EXERCISE DETAILS: Each line with the string "outcome" is to be copied from the records below.

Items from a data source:
◆ ◆ ◆ ◆ ◆ ◆ ◆

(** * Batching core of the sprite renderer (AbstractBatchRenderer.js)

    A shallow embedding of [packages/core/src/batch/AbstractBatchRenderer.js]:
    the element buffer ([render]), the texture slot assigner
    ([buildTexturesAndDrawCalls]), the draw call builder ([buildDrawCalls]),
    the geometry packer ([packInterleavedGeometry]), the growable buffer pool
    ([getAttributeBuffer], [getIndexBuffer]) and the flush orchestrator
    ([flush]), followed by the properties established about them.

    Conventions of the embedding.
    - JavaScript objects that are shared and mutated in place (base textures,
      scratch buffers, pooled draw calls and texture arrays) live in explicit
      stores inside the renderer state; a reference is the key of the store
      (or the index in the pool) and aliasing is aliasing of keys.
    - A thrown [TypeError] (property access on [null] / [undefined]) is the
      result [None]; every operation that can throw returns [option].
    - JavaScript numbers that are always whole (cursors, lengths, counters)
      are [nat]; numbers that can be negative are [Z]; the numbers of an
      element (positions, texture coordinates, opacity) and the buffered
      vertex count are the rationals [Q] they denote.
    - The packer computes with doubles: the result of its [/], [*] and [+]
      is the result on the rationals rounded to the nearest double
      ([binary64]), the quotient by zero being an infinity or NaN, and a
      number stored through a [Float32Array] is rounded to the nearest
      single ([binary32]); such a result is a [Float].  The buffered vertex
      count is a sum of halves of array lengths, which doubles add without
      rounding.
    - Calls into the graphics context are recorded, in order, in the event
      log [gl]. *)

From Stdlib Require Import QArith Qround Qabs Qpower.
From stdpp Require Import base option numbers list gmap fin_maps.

◆ ◆ ◆ ◆ ◆ ◆ ◆

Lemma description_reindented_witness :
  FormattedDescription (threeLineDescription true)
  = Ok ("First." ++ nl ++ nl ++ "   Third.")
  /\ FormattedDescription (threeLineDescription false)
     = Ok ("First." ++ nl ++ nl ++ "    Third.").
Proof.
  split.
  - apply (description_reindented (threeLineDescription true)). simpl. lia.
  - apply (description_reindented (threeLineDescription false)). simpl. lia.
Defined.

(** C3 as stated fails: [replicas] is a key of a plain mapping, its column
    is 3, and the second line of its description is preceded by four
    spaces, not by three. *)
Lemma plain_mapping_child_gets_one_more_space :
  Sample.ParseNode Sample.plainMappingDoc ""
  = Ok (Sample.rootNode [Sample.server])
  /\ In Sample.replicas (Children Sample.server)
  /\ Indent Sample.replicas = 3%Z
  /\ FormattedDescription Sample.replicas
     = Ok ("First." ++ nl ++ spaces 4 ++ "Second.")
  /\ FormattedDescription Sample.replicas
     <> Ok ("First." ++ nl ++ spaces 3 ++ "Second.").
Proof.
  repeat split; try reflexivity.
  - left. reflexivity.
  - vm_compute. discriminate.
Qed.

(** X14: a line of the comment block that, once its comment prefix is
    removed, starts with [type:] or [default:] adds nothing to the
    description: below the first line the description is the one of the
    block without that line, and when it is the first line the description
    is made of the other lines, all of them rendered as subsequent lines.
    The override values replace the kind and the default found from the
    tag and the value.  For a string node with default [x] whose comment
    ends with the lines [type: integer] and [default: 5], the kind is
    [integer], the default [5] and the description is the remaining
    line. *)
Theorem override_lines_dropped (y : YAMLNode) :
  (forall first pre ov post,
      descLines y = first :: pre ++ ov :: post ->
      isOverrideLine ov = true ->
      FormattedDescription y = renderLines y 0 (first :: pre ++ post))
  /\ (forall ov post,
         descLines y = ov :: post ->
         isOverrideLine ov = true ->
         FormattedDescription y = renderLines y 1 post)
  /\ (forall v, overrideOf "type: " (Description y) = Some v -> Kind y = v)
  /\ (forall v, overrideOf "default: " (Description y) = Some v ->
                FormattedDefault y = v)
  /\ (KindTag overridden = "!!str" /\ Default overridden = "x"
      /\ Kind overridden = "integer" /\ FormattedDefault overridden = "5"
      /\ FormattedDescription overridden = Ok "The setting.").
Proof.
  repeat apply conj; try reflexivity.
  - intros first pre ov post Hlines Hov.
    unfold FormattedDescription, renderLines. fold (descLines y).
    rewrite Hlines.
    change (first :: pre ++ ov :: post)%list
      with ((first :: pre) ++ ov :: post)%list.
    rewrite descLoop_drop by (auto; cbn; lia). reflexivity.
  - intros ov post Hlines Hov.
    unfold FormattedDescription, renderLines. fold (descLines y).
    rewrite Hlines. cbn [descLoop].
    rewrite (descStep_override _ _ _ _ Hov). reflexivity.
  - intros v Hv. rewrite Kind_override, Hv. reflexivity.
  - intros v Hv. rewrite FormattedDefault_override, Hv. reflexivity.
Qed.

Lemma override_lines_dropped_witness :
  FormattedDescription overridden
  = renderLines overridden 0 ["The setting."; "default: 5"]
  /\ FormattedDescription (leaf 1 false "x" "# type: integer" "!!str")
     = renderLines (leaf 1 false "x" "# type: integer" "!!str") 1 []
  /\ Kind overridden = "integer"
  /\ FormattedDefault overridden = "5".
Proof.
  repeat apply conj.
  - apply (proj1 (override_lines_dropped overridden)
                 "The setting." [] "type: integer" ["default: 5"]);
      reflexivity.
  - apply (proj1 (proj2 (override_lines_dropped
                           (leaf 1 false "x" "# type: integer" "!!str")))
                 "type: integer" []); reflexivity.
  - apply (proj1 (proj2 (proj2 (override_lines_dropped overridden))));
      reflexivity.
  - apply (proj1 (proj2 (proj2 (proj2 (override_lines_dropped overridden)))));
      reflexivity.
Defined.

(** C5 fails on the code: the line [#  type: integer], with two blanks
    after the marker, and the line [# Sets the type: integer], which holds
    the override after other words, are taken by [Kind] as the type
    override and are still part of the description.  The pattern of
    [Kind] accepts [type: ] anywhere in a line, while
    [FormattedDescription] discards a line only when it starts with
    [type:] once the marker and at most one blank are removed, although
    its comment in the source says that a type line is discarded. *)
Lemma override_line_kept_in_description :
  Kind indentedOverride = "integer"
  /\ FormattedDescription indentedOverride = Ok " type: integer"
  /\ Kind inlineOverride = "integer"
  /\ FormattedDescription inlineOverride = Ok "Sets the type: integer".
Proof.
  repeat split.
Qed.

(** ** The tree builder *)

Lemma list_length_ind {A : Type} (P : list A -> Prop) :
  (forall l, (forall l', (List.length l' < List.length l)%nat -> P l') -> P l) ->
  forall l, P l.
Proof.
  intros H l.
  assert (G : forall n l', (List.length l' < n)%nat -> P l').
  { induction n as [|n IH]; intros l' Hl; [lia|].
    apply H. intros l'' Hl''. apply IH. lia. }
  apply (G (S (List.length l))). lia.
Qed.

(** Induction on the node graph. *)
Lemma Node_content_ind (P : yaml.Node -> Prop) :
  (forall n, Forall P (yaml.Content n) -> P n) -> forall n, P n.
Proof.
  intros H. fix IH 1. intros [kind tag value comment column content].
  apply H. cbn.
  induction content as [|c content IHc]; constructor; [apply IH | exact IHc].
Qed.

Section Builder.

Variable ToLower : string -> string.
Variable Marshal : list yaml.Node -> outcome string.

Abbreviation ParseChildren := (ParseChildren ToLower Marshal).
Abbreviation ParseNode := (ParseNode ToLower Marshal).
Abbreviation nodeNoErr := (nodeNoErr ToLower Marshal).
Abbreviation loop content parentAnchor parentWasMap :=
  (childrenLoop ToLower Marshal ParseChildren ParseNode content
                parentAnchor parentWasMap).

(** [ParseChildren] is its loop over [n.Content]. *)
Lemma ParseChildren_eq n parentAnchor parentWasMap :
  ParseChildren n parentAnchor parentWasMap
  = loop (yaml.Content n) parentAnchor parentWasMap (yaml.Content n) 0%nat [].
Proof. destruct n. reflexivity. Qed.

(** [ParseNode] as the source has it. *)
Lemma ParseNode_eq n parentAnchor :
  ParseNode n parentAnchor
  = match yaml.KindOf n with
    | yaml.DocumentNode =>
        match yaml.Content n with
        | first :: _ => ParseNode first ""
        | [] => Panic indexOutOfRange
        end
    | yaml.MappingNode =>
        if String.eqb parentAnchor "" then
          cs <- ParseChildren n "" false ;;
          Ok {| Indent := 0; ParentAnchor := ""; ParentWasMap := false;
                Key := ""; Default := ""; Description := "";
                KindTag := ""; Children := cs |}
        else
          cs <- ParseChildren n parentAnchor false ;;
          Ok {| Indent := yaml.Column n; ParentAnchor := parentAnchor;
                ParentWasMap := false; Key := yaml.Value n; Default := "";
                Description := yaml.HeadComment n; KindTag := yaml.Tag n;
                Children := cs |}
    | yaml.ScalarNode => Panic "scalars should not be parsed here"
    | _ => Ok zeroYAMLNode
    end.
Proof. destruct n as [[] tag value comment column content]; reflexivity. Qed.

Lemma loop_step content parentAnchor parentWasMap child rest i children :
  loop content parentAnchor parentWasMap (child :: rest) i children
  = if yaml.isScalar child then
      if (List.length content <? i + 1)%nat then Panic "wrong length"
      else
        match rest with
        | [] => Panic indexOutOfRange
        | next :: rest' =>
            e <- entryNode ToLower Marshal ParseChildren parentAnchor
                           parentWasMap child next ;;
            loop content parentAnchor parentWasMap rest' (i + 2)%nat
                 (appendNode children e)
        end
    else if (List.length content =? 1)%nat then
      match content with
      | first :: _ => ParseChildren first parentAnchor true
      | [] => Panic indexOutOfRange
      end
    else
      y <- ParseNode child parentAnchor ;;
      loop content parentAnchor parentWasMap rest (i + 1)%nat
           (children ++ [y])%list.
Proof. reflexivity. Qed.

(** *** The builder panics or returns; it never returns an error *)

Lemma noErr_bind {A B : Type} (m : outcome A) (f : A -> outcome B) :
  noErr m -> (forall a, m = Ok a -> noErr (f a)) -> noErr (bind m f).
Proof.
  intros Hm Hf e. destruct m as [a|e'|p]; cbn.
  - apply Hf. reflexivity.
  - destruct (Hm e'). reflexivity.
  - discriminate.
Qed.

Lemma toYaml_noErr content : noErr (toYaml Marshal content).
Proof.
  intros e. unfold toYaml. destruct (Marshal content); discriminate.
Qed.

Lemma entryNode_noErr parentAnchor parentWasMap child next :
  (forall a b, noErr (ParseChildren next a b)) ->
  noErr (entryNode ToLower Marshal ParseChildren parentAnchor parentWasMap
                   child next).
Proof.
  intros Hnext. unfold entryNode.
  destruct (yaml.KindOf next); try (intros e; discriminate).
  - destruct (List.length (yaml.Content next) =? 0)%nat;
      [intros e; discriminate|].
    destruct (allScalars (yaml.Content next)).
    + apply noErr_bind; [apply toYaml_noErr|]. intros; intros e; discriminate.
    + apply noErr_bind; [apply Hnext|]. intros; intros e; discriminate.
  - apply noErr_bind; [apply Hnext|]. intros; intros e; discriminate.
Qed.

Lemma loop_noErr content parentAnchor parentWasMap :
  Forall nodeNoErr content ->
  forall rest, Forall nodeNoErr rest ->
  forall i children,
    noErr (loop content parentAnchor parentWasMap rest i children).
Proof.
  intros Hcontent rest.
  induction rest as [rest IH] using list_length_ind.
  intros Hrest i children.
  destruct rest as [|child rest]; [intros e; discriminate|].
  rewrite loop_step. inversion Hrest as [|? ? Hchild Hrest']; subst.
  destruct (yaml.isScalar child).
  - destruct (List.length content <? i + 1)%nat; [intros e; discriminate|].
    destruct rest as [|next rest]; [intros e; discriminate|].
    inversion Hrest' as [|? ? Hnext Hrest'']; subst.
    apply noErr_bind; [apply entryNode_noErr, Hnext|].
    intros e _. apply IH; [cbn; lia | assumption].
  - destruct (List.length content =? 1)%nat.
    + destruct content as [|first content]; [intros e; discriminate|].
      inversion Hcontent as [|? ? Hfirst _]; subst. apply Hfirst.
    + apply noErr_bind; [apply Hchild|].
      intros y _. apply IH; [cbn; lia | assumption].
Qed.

◆ ◆ ◆ ◆ ◆ ◆ ◆

SOLUTION TO THIS EXERCISE:
Variable Marshal : list yaml.Node -> outcome string.
Lemma noErr_bind {A B : Type} (m : outcome A) (f : A -> outcome B) :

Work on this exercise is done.